(** C4 (amended).  Every Partial node that the pass reaches: when the
    Widget step replaces the node, the Widget is returned and the name is
    not resolved at all.  Otherwise, once the children of the node, if it
    has any, are attached, the name is looked up in the partials map the
    call was given, and not in the registry: when the lookup gives a
    falsy value the call logs exactly one diagnostic and returns [null]
    in the node's place, whatever the registry holds; when it gives a
    value, the value is unwrapped to its [templateObj] if it has one,
    copied, and the pass goes on in the copy, with the partials of the
    value found or, when it has none, the registry.  (The lookup is a
    property read: a name that every object inherits is found on any map,
    and is outside of what [prop] answers.) *)
Theorem attachViews_partial_lookup registeredPartials PARTIAL getInterpolatorKey
    fuel s view widgetWrapper partials cc l ps s0 w cc0 :
  heap s !! l = Some (Obj ps) →
  get "t" ps = Some (VNum PARTIAL) →
  attach_widget view widgetWrapper s (VRef l) partials cc = Ok (s0, w, cc0) →
  let rec s t p c :=
    attachViews registeredPartials PARTIAL getInterpolatorKey fuel
      s view t widgetWrapper p c in
  let run :=
    attachViews registeredPartials PARTIAL getInterpolatorKey (S fuel)
      s view (VRef l) widgetWrapper partials cc in
  (w ≠ VRef l → run = Ok (s0, w))
  ∧ (w = VRef l →
     s0 = s
     ∧ ∀ s1,
         (if truthy (default VUndef (get "f" ps))
          then s' ← attach_children rec fuel 0 s (VRef l) partials cc0;
               flatten_children s' (VRef l)
          else Ok s) = Ok s1 →
         ∀ found,
           prop (heap s1) partials (getInterpolatorKey (heap s1) (VRef l))
           = Ok found →
           (truthy found = false →
              run = Ok (mkStore (heap s1)
                          (log s1 ++
                           ["Warning: no partial registered with the name "
                            +:+ getInterpolatorKey (heap s1) (VRef l)]),
                        VNull))
           ∧ (∀ templateObj s2 copy own,
                truthy found = true →
                prop (heap s1) found "templateObj" = Ok templateObj →
                clone s1 (if truthy templateObj then templateObj else found)
                = Ok (s2, copy) →
                prop (heap s2) found "partials" = Ok own →
                run = rec s2 copy
                        (if truthy own then own else registeredPartials) cc0)).
Proof.
  intros Hl Ht Hw rec run.
  assert (Hrun :
    run = (f ← prop (heap s0) w "f";
           s1 ← (if truthy f
                 then s' ← attach_children rec fuel 0 s0 w partials cc0;
                      flatten_children s' w
                 else Ok s0);
           attach_partial registeredPartials PARTIAL getInterpolatorKey rec
             s1 w partials cc0)).
  { subst run. cbn [attachViews]. unfold attachViews_body, isArray.
    rewrite Hl, Hw. reflexivity. }
  split.
  - intros Hne. rewrite Hrun.
    destruct (attach_widget_cases _ _ _ _ _ _ _ _ _ Hw)
      as [[_ ->]|(childView & -> & ->)]; [done|].
    assert (Hwidget :
      (heap s ++
       [Obj [("templateObj", VRef l); ("partials", partials); ("view", VUndef)];
        Obj [("type", VStr "Widget"); ("constructor", widgetWrapper);
             ("childView", childView);
             ("template", VRef (length (heap s)))]]) !! S (length (heap s))
      = Some (Obj [("type", VStr "Widget"); ("constructor", widgetWrapper);
                   ("childView", childView);
                   ("template", VRef (length (heap s)))])).
    { rewrite lookup_app_r; [|lia].
      by replace (S (length (heap s)) - length (heap s)) with 1 by lia. }
    cbn [heap]. rewrite (prop_obj _ _ _ "f" Hwidget eq_refl).
    cbn [mbind outcome_bind get String.eqb Ascii.eqb Bool.eqb default
         from_option truthy].
    unfold attach_partial. cbn [heap].
    rewrite (prop_obj _ _ _ "t" Hwidget eq_refl). reflexivity.
  - intros ->.
    destruct (attach_widget_cases _ _ _ _ _ _ _ _ _ Hw)
      as [[-> _]|(childView & _ & Hw')].
    2:{ injection Hw' as Hw'. apply lookup_lt_Some in Hl. lia. }
    split; [done|]. intros s1 Hch found Hfound.
    assert (Hk : kept (heap s) (heap s1)).
    { destruct (truthy (default VUndef (get "f" ps)));
        [|injection Hch as <-; apply kept_refl].
      apply bind_Ok in Hch as (s' & Hc & Hf).
      eapply kept_trans; [|by eapply flatten_children_kept].
      eapply attach_children_kept; [|exact Hc].
      intros s2 t p c s2' r Hr. subst rec. eapply attachViews_kept. exact Hr. }
    destruct (Hk l _ Hl) as ([xs1|ps1] & Hl1 & Hc1); [done|]. simpl in Hc1.
    assert (Hstep :
      run = attach_partial registeredPartials PARTIAL getInterpolatorKey rec
              s1 (VRef l) partials cc0).
    { rewrite Hrun, (prop_obj _ _ _ "f" Hl eq_refl).
      cbn [mbind outcome_bind]. rewrite Hch. reflexivity. }
    rewrite Hstep. unfold attach_partial.
    rewrite (prop_obj _ _ _ "t" Hl1 eq_refl), (Hc1 "t") by done.
    rewrite Ht. cbn [mbind outcome_bind default from_option id strict_eq].
    rewrite Z.eqb_refl, Hfound. cbn [mbind outcome_bind].
    split.
    + intros ->. reflexivity.
    + intros templateObj s2 copy own -> Hto Hc Hown. cbn [negb].
      rewrite Hto. cbn [mbind outcome_bind]. rewrite Hc.
      cbn [mbind outcome_bind]. rewrite Hown. reflexivity.
Qed.

Lemma attachViews_partial_lookup_witness :
  attachViews (VRef 3) 8 key_r 5 children_store (VRef 5) (VRef 0) VNull (VRef 2) None
  = Ok (mkStore
          [ Obj [("t", VNum 8); ("r", VStr "header"); ("f", VRef 6)];
            Arr [VStr "x"]; Obj []; Obj [("header", VRef 4)];
            Obj [("t", VNum 7); ("e", VStr "h1")]; Obj [];
            Arr [VStr "x"] ]
          ["Warning: no partial registered with the name header"], VNull)
  ∧ attachViews (VRef 1) 8 key_r 5 header_store (VRef 4) (VRef 3) VNull (VRef 1) None
    = attachViews (VRef 1) 8 key_r 4
        (mkStore (heap header_store ++ [Obj [("t", VNum 7); ("e", VStr "h1")]]) [])
        (VRef 4) (VRef 5) VNull (VRef 1) None.
Proof.
  split.
  - apply (proj1 (proj2 (proj2 (attachViews_partial_lookup (VRef 3) 8 key_r 4
                    children_store (VRef 5) VNull (VRef 2) None 0
                    [("t", VNum 8); ("r", VStr "header"); ("f", VRef 1)]
                    children_store (VRef 0) None
                    eq_refl eq_refl eq_refl) eq_refl)
                    (mkStore
                       [ Obj [("t", VNum 8); ("r", VStr "header"); ("f", VRef 6)];
                         Arr [VStr "x"]; Obj []; Obj [("header", VRef 4)];
                         Obj [("t", VNum 7); ("e", VStr "h1")]; Obj [];
                         Arr [VStr "x"] ] [])
                    eq_refl VUndef eq_refl)).
    reflexivity.
  - apply (proj2 (proj2 (proj2 (attachViews_partial_lookup (VRef 1) 8 key_r 4
                    header_store (VRef 4) VNull (VRef 1) None 3
                    [("t", VNum 8); ("r", VStr "header")]
                    header_store (VRef 3) None
                    eq_refl eq_refl eq_refl) eq_refl)
                    header_store eq_refl (VRef 2) eq_refl)
             VUndef _ _ VUndef); reflexivity.
Defined.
----------
Work order: Reproduce precisely, and with no line left out, each line from the top of the entries through the line that carries "value, the value".

Solution for this exercise:
(** C4 (amended).  Every Partial node that the pass reaches: when the
    Widget step replaces the node, the Widget is returned and the name is
    not resolved at all.  Otherwise, once the children of the node, if it
    has any, are attached, the name is looked up in the partials map the
    call was given, and not in the registry: when the lookup gives a
    falsy value the call logs exactly one diagnostic and returns [null]
    in the node's place, whatever the registry holds; when it gives a
    value, the value is unwrapped to its [templateObj] if it has one,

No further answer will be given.